Stegnosperma is a genus of flowering plants, consisting of three species of woody plants, native to the Caribbean, Central America, and the Sonoran Desert. These are shrubs or lianas, with anomalous secondary thickening in mature stems, by successive cambia.

== Characteristics ==
Leaves are alternate, entire, 2–5 cm in length, tapering at both ends. Flowers are small (5–8 mm), five-merous, with white petal-like sepals, and a superior ovary. They are arranged in short racemes, usually no more than 10 cm long, shorter in S. watsonii. The fruit is a capsule 5–8 mm in diameter: it contains small (2–3 mm) black seeds with a conspicuous reddish aril.

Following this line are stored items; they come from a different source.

(** [reconcile.AsReconciler] of a controller of classes *)
Definition pass_of (Reconcile : OciNodeClass → run W Result) (name : string) : run W Result :=
  r ← attempt (kube_GetNodeClass (Q := Q) name);
  match r with
  | inl e => lift (ignoring no_requeue (IgnoreNotFound e))
  | inr c => Reconcile c
  end.

(** What the server and its watches promise. *)
Record server_laws : Prop := {
  (** a read gives the class there is, or says that there is none *)
  law_get name w r w' : kube_GetNodeClass (Q := Q) name w = (r, w') →
    w' = w ∧ match r with
             | Ok c => class_at w name = Some c
             | Err e => IsNotFound e = true → class_at w name = None
             | Panic _ => True
             end;
  law_name w name c : class_at w name = Some c → Meta_Name (NC_Meta c) = name;
  (** the listing by class is empty when no claim refers to it *)
  law_list name w r w' : kube_ListNodeClaims (Q := Q) (Some name) w = (r, w') →
    w' = w ∧ ∀ cs, r = Ok cs → (cs = [] ↔ used w name = false);
  (** a patch sets the annotations it changes, and the list of finalizers *)
  law_patch lock old new w w' c : kube_PatchNodeClass (Q := Q) lock old new w = (Ok tt, w') →
    Meta_Name (NC_Meta old) = Meta_Name (NC_Meta new) →
    class_at w' (Meta_Name (NC_Meta new)) = Some c →
    (∀ k, Annotations (NC_Meta old) !! k ≠ Annotations (NC_Meta new) !! k →
       Annotations (NC_Meta c) !! k = Annotations (NC_Meta new) !! k) ∧
    (Finalizers (NC_Meta old) ≠ Finalizers (NC_Meta new) → Finalizers (NC_Meta c) = Finalizers (NC_Meta new));
  law_patch_missing lock old new w w' e : kube_PatchNodeClass (Q := Q) lock old new w = (Err e, w') →
    IsNotFound e = true → class_at w' (Meta_Name (NC_Meta new)) = None;
  (** a class that is new or changed is reported, and so is the deletion of a claim of a class
      that no claim refers to any more *)
  law_class w w' name c : class_at w' name = Some c → class_at w name = Some c ∨
    ∃ ch, {| Ev_Change := ch; Ev_Of := ObjNodeClass c |} ∈ observed w w';
  law_unused w w' name : used w name = true → used w' name = false →
    ∃ nc, {| Ev_Change := Deleted; Ev_Of := ObjNodeClaim nc |} ∈ observed w w' ∧ Claim_NodeClassRef nc = Some name;
  law_existing w name c : class_at w name = Some c →
    {| Ev_Change := Created; Ev_Of := ObjNodeClass c |} ∈ existing w;
  (** time does not go back during a call *)
  law_patch_later t lock old new : keeps (λ w, t <= clock_now w)%Z (kube_PatchNodeClass (Q := Q) lock old new);
  law_patch_claim_later t old new : keeps (λ w, t <= clock_now w)%Z (kube_PatchNodeClaim (Q := Q) old new);
  law_publish_later t ev : keeps (λ w, t <= clock_now w)%Z (recorder_Publish (Q := Q) ev)
}.
Hypothesis laws : server_laws.
Lemma ubuntu_alone o : implements (ubuntu o) (Bootstrap.Ubuntu_Script taint_ToString quote_other url_Hostname o).
Proof.
  intros s. unfold ubuntu, Bootstrap.Ubuntu_Script, Bootstrap.customBootstrapScript.
  unfold mbind at 1, thread_bind. rewrite seq_after. rewrite (implements_act (L := mutex) _ s).
  unfold mbind, run_bind, get_state, lift. destruct (Bootstrap.applyOptions o s) as [[[]| |] nbv]; [|done..].
  rewrite ubuntu_parts_alone. by destruct (Bootstrap.ubuntu_script _ _ _ o nbv).
Qed.

Lemma scripting_alone b :
  implements (scripting b) (Instance.Script taint_ToString quote_other url_Hostname random_boundary read_parts b).
Proof. destruct b; cbn [scripting Instance.Script]; first [apply ubuntu_alone|implementing]. Qed.
End Scripts.

(** ** Instances *)

Section Instances.
Context {Rq Rqs Q W SC UC : Type} `{sched : Scheduling Rq Rqs} `{quantities : Quantities Q} `{lib : OfferingLib Rqs Q}
  `{ComputeClient W} `{VirtualNetworkClient W} `{clock : Clock W} {order : MapOrder} {shuffler : Instance.Shuffler}
  `{subnetCache : TTLCache (list Subnet) SC} `{offeringCache : TTLCache unit UC}.
Variable opts : Options.
Variable sdk : Instance.EnumMappings.
Variable is_ipv6 : string → bool.
Variable subnet_hash : list SubnetSelectorTerm → res Z.
Variable taint_ToString : Bootstrap.Taint → string.
Variable quote_other : string → string.
Variable url_Hostname : string → option string.
Variable random_boundary : string.
Variable read_parts : string → res (list Bootstrap.Part).
Variable templates : TemplateProvider.

Notation State := (Instance.State W SC UC).

Lemma subnets_part : part_of (Instance.subnet_state (W := W) (SC := SC) (UC := UC)) Instance.set_subnet_state.
Proof. split; [by intros s []|done|]. by intros []. Qed.
Lemma bootstrap_part : part_of (Instance.ip_bootstrap (W := W) (SC := SC) (UC := UC)) Instance.set_ip_bootstrap.
Proof. split; [done|done|]. by intros []. Qed.

(** [subnet.Provider.List], under the mutex of the provider. *)
Definition listing_subnets (nodeClass : OciNodeClass) : thread mutex (Cached SC W) (list Subnet) :=
  h ← pure (subnet_hash (SubnetSelector (Spec nodeClass)));
  locked SubnetMutex (listing (Subnet.ask_subnets opts (VcnId (Spec nodeClass))) Subnet.subnet_id
    (Subnet.subnet_key (VcnId (Spec nodeClass)) h) (SubnetSelector (Spec nodeClass))).

(** [FindLeastUtilizedSubnet]: one request per subnet. *)
Definition finding_subnet (nodeClass : OciNodeClass) : thread mutex State (Subnet * Z) :=
  subnets ← zooming Instance.subnet_state Instance.set_subnet_state (listing_subnets nodeClass);
  match subnets with
  | [] => throw (EText "no subnets found for vcn")
  | first :: _ => each (λ best subnet, act (Instance.better_subnet is_ipv6 best subnet)) subnets (first, 0%Z)
  end.

(** [launch]: the request, and the mark after a refusal. *)
Definition launching (req : LaunchInstanceDetails) (zone : string) : thread mutex State Instance :=
  r ← attempting (act (Instance.on_world (client_LaunchInstance req)));
  match r with
  | inr i => mret i
  | inl e =>
      match Instance.out_of_capacity e with
      | Some msg =>
          updating (λ s, Instance.set_ip_offerings
            (MarkUnavailableForLaunchInstanceErr (clock_now (Instance.ip_world s)) CapacityTypeOnDemand
               (Launch_Shape req) zone (Instance.ip_offerings s)) s);;
          throw (EInsufficientCapacity (EText ("InsufficientCapacityError: " +:+ msg)))
      | None => throw e
      end
  end.

(** [instance.Provider.Create] *)
Definition creating_instance (nodeClass : OciNodeClass) (nodeClaim : NodeClaim Q)
    (instanceTypes : list (InstanceType Rqs Q)) : thread mutex State Instance :=
  '(subnet, count) ← finding_subnet nodeClass;
  if (count <? Pods_Value (Claim_Requests nodeClaim))%Z
  then throw (EText "not enough IPs are available on all subnets")
  else
    let '(instanceType, zone) := Instance.pickBestInstanceType nodeClaim instanceTypes in
    match List.find (λ item, Contains item zone) (Options.AvailableDomains opts) with
    | None => throw (EText "failed to find a zone")
    | Some ad =>
        match instanceType with
        | None => throw (EInsufficientCapacity (EText "no instance types available"))
        | Some instanceType =>
            template ← pure (CreateLaunchTemplate opts templates nodeClass nodeClaim instanceType);
            first ← pure (index template 0);
            userdata ← zooming Instance.ip_bootstrap Instance.set_ip_bootstrap
              (scripting taint_ToString quote_other url_Hostname random_boundary read_parts (LT_UserData first));
            req ← pure (Instance.launch_request opts sdk nodeClass nodeClaim subnet instanceType ad userdata first);
            launching req zone
        end
    end.

Lemma listing_subnets_alone nodeClass :
  implements (listing_subnets nodeClass) (Subnet.List opts subnet_hash nodeClass).
Proof.
  apply implements_bind; [done|]. intros h. apply implements_locked, listing_alone.
Qed.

The genus has commonly been treated as belonging to the family Phytolaccaceae, but the APG system and APG II system, of 2003, regard it as the sole genus of its own family, the Stegnospermataceae and assign it to the order Caryophyllales in the clade core eudicots

Turner et al. suggest that S. halimifolium Bentham and S. watsonii D.J. Rogers are actually the same species, observing that specimens from the gulf coast of Sonora have intermediate characteristics. Whether one species or two, they are locally common all along the Gulf of California, where they are found on the coastal strand and some inland washes, always at low elevations (less than 600 m).

==Anatomy==
Stem and root anatomy was originally thought to be normal, but this was due to the small diameter of herbarium specimens examined by early researchers. Anomalous secondary thickening by successive cambia has been described in detail within mature stems and roots.

==Uses==
In traditional medicine, curanderas use an extract of the root as a part of the treatment for rabies due to its emetic properties. Jiménez-Estrada et al. list Stegnosperma extract for treatment of headache, snakebite, and rabies. They provide an analysis of the antioxidant and antiproliferative activity of S. halimifolium.